In the data, find the word "IndexError" and copy out every line that has it.

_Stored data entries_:
Start of Block
(** * HectaScope: JESD204B bring-up of the AXAU15 / ADC08DJ5200RF target

    A shallow embedding of [axau15_adc08dj5200rf.py]: the FMC pad table, the
    elaboration performed by [BaseSoC.__init__] (lane tables, GTH4 PHY
    creation, the init-done barrier driving the reset of the [jesd] clock
    domain, the lane reordering handed to the JESD204B RX core, the link
    status expression), the analyzer probe of [add_jesd_rx_probe] and the
    command-line driver [main].

    Python values are modelled as they are used: integers as [Z], lists as
    [list], exceptions as the left injection of a sum.  Migen expressions,
    which the script builds as objects, are a small syntax tree evaluated
    under a valuation of the hardware signals. *)

From Stdlib Require Import ZArith List Bool Ascii String Lia Permutation.
Import ListNotations.
Open Scope Z_scope.

(** ** Python fragments used by the script *)

Module Py.

Inductive exn : Type :=
| AssertionError
| UnboundLocalError
| IndexError
| TypeError
| ConstraintError.

Definition result (A : Type) : Type := (exn + A)%type.

Definition ret {A} (a : A) : result A := inr a.
Definition raise {A} (e : exn) : result A := inl e.

Definition bind {A B} (c : result A) (k : A -> result B) : result B :=
  match c with
  | inl e => inl e
  | inr a => k a
  end.

(** [assert c] *)
Definition assert (c : bool) : result unit :=
  if c then ret tt else raise AssertionError.

(** Reading a local variable that no executed branch has bound. *)
Definition local {A} (v : option A) : result A :=
  match v with
  | Some a => ret a
  | None => raise UnboundLocalError
  end.

(** [x in l] for a list of integers. *)
Definition contains (x : Z) (l : list Z) : bool :=
  existsb (Z.eqb x) l.

(** [range(n)]: empty when [n <= 0]. *)
Definition range (n : Z) : list Z :=
  map Z.of_nat (seq 0 (Z.to_nat n)).

Definition len {A} (l : list A) : Z := Z.of_nat (List.length l).

(** [l[i]]: negative indices count from the end, anything else out of
    range raises [IndexError]. *)
Definition getitem {A} (l : list A) (i : Z) : result A :=
  let j := if i <? 0 then i + len l else i in
  if (0 <=? j) && (j <? len l) then
    match nth_error l (Z.to_nat j) with
    | Some a => ret a
    | None => raise IndexError
    end
  else raise IndexError.

(** [[f(x) for x in l]] and the body of a [for] loop that appends one
    element per iteration: evaluated left to right, the first exception
    aborts. *)
Fixpoint comprehension {A B} (f : A -> result B) (l : list A)
  : result (list B) :=
  match l with
  | [] => ret []
  | x :: xs =>
      bind (f x) (fun y =>
      bind (comprehension f xs) (fun ys => ret (y :: ys)))
  end.

(** [functools.reduce(f, l)] without initial value: left fold seeded with
    the first element, [TypeError] on the empty list. *)
Definition reduce {A} (f : A -> A -> A) (l : list A) : result A :=
  match l with
  | [] => raise TypeError
  | x :: xs => ret (fold_left f xs x)
  end.

End Py.

Notation "x <- c ;; k" := (Py.bind c (fun x => k))
  (at level 61, c at next level, right associativity).

(** ** Migen expressions over the signals the script combines *)

Module Migen.

(** The 1-bit signals read by the script.  A PHY owns its two init-done
    signals; they are identified by the loop index that created the PHY. *)
Inductive signal : Type :=
| tx_init_done (phy : Z)
| rx_init_done (phy : Z)
| rx_core_enable
| rx_core_jsync.

Inductive expr : Type :=
| Sig (s : signal)
| And (a b : expr)      (* a & b *)
| Not (a : expr).       (* ~a    *)

Definition valuation : Type := signal -> bool.

Fixpoint eval (v : valuation) (e : expr) : bool :=
  match e with
  | Sig s => v s
  | And a b => eval v a && eval v b
  | Not a => negb (eval v a)
  end.

Inductive clock_domain : Type := cd_sys | cd_idelay | cd_jesd.

(** [AsyncResetSynchronizer(cd, async_reset)] as instantiated by the script:
    the clock domain whose reset it drives and the reset request. *)
Record AsyncResetSynchronizer : Type := mkAsyncResetSynchronizer {
  ars_cd : clock_domain;
  ars_async_reset : expr
}.

End Migen.

Import Migen.

(** ** ADC08DJ5200RF FMC IOs *)

Inductive pads : Type :=
| Diff (p n : string)                      (* Subsignal("p", ...), Subsignal("n", ...) *)
| Single (pin : string)                    (* Pins(...) *)
| Group (subsignals : list (string * string)).

Definition adc08dj5200rf_fms_ios : list (string * Z * pads) :=
  [ (* GTH Reference Clk (156.25 MHz). *)
    ("adc08dj5200rf_refclk", 0, Diff "HPC:GBTCLK0_M2C_P" "HPC:GBTCLK0_M2C_N");
    (* GTH RX Lanes. *)
    ("adc08dj5200rf_jesd_rx", 0, Diff "HPC:DP0_M2C_P" "HPC:DP0_M2C_N");
    ("adc08dj5200rf_jesd_rx", 1, Diff "HPC:DP1_M2C_P" "HPC:DP1_M2C_N");
    ("adc08dj5200rf_jesd_rx", 2, Diff "HPC:DP2_M2C_P" "HPC:DP2_M2C_N");
    ("adc08dj5200rf_jesd_rx", 3, Diff "HPC:DP3_M2C_P" "HPC:DP3_M2C_N");
    ("adc08dj5200rf_jesd_rx", 4, Diff "HPC:DP4_M2C_P" "HPC:DP4_M2C_N");
    ("adc08dj5200rf_jesd_rx", 5, Diff "HPC:DP5_M2C_P" "HPC:DP5_M2C_N");
    ("adc08dj5200rf_jesd_rx", 6, Diff "HPC:DP6_M2C_P" "HPC:DP6_M2C_N");
    ("adc08dj5200rf_jesd_rx", 7, Diff "HPC:DP7_M2C_P" "HPC:DP7_M2C_N");
    (* GTH TX Lanes. *)
    ("adc08dj5200rf_jesd_tx", 0, Diff "HPC:DP0_C2M_P" "HPC:DP0_C2M_N");
    ("adc08dj5200rf_jesd_tx", 1, Diff "HPC:DP1_C2M_P" "HPC:DP1_C2M_N");
    ("adc08dj5200rf_jesd_tx", 2, Diff "HPC:DP2_C2M_P" "HPC:DP2_C2M_N");
    ("adc08dj5200rf_jesd_tx", 3, Diff "HPC:DP3_C2M_P" "HPC:DP3_C2M_N");
    ("adc08dj5200rf_jesd_tx", 4, Diff "HPC:DP4_C2M_P" "HPC:DP4_C2M_N");
    ("adc08dj5200rf_jesd_tx", 5, Diff "HPC:DP5_C2M_P" "HPC:DP5_C2M_N");
    ("adc08dj5200rf_jesd_tx", 6, Diff "HPC:DP6_C2M_P" "HPC:DP6_C2M_N");
    ("adc08dj5200rf_jesd_tx", 7, Diff "HPC:DP7_C2M_P" "HPC:DP7_C2M_N");
    (* Jsync. *)
    ("adc08dj5200rf_sync", 0, Single "HPC:LA28_P");
    (* SysRef. *)
    ("adc08dj5200rf_sysref", 0, Diff "HPC:LA03_P" "HPC:LA03_N");
    (* SPI. *)
    ("adc08dj5200rf_spi", 0,
       Group [ ("cs_n", "HPC:LA04_N FMC1_HPC:LA05_P"); ("miso", "HPC:LA04_P");
               ("mosi", "HPC:LA03_N"); ("clk", "HPC:LA03_P");
               ("spi_en", "HPC:LA05_N") ]) ]%string.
End of Block
_WRITTEN SOLUTION_:
| IndexError
    range raises [IndexError]. *)
    | None => raise IndexError
  else raise IndexError.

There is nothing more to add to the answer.